Le Haut-Commissariat des Nations Unies aux droits de l'homme au Honduras (HCDH) a exhorté jeudi les autorités honduriennes à garantir la vie et l'intégrité des communautés et des organisations paysannes de Bajo Aguán après avoir condamné les actes de violence survenus ce jour dans le secteur de Rigores, dans la municipalité de Trujillo, département de Colón, où au moins 19 personnes ont été assassinées dans une ferme.
L'organisation a condamné le massacre et demandé au gouvernement de démanteler les structures criminelles qui aggravent le conflit agraire dans la région. En outre, il relie l’escalade de la violence à des causes structurelles liées à la terre, à la pauvreté, aux inégalités, à l’impunité et à la présence limitée de l’État.
Le HCDH indique que dans son Rapport sur la situation des droits de l'homme au Honduras 2025 —un document préliminaire préparé pour avertir des tendances et des risques anticipés—, le Haut-Commissaire avait déjà signalé la présence d'organisations criminelles ayant une capacité d'influence territoriale dans les zones entourant les coopératives paysannes du Bajo Aguán.

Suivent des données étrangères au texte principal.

(** X13: a submission that reaches the backend shows the spinner first, then
    makes its call, and only then draws what follows from the answer:
    nothing is drawn of a result before the call, and no second call
    or spinner follows. *)
Theorem call_precedes_results (B : Backend) (w : Widgets) (c : call) :
  In c (calls (trace (script B w))) ->
  exists rest,
    trace (script B w) = Draw [] (spinner msg_spinner) :: Call c :: rest /\
    calls rest = [] /\
    ~ In (Draw [] (spinner msg_spinner)) rest /\
    (forall v, invoke B c = Ok v -> drawn is_error rest = []).
Proof.
  intros Hin. apply script_called in Hin as (Hs & Ho & Hd & Hc).
  unfold script. rewrite Hs, (on_submit_valid B w Ho Hd), Hc.
  destruct (invoke B c) as [[| |r]|e].
  - exists []. repeat split; auto.
  - exists []. repeat split; auto.
  - exists (trace (render (search_mode w) r)).
    pose proof (entry_point_some w c Hc) as Hm.
    split; [reflexivity|]. split; [apply (render_ok _ r Hm)|].
    assert (Hnone : forall p, p (tabs tabs_flights) = false ->
              p (tabs tabs_hotels) = false -> p (tabs tabs_complete) = false ->
              above_panels p ->
              p (expander "✈️ AI Flight Analysis") = false ->
              p (expander "🏨 AI Hotel Analysis") = false ->
              (forall b, p (markdown b) = false) ->
              (forall b, p (subheader b) = false) ->
              (forall a b c, p (download_button a b c) = false) ->
              drawn p (trace (render (search_mode w) r)) = []).
    { intros p T1 T2 T3 Hp E1 E2 Hmd Hsub Hdl.
      pose proof (drawn_flights_panel p r Hp) as Hf.
      pose proof (drawn_hotels_panel p r Hp) as Hh.
      apply mode_cases in Hm as [-> | [-> | ->]];
        [rewrite render_complete | rewrite render_flights | rewrite render_hotels];
        unfold trace in *; cbn [fst];
        rewrite drawn_skip, !drawn_app, !drawn_enter, ?Hf, ?Hh by assumption;
        cbn [app]; rewrite ?drawn_skip by auto; reflexivity. }
    split.
    + intros Hin.
      assert (H : In (spinner msg_spinner)
                    (drawn (fun e => match e with spinner _ => true | _ => false end)
                       (trace (render (search_mode w) r)))).
      { unfold drawn. apply filter_In. split; [|reflexivity].
        apply in_map_iff. exists ([], spinner msg_spinner). split; [reflexivity|].
        clear - Hin. induction (trace (render (search_mode w) r)) as [|[p e|c'] t IH];
          [destruct Hin | |]; simpl.
        - destruct Hin as [Heq | Hin]; [left; now inversion Heq | right; auto].
        - destruct Hin as [Heq | Hin]; [discriminate Heq | auto]. }
      rewrite Hnone in H; try reflexivity; [destruct H | repeat split].
    + intros v _. apply Hnone; try reflexivity. repeat split.
  - eexists. split; [reflexivity|]. split; [reflexivity|]. split.
    + intros [H | []]; discriminate H.
    + intros v Hv. discriminate Hv.
Qed.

Selon ce rapport, les violences perpétrées par ces groupes ont provoqué des déplacements forcés, des risques pour les communautés rurales et des impacts sur l'exercice des droits de l'homme.
Dans ce contexte, le bureau a demandé aux autorités compétentes une enquête rapide, exhaustive, indépendante et impartiale pour identifier, poursuivre et punir les responsables de ce qui s'est passé à Rigores.
L'organisation a également exigé des mesures de protection immédiates pour les survivants, les proches des victimes, les communautés affectées et les défenseurs des droits humains du Bajo Aguán. Il a également rappelé d'éviter les discours stigmatisants, les actes de représailles ou les actions susceptibles d'augmenter les risques pour les communautés affectées, les victimes, les médias et les défenseurs.

La position du bureau des Nations Unies est que ce qui s'est passé montre la nécessité de résoudre de manière globale le conflit historique et social lié à la terre et au territoire. Selon le HCDH, cette situation évolue dans un contexte de défis structurels persistants qui aggravent les tensions dans la région.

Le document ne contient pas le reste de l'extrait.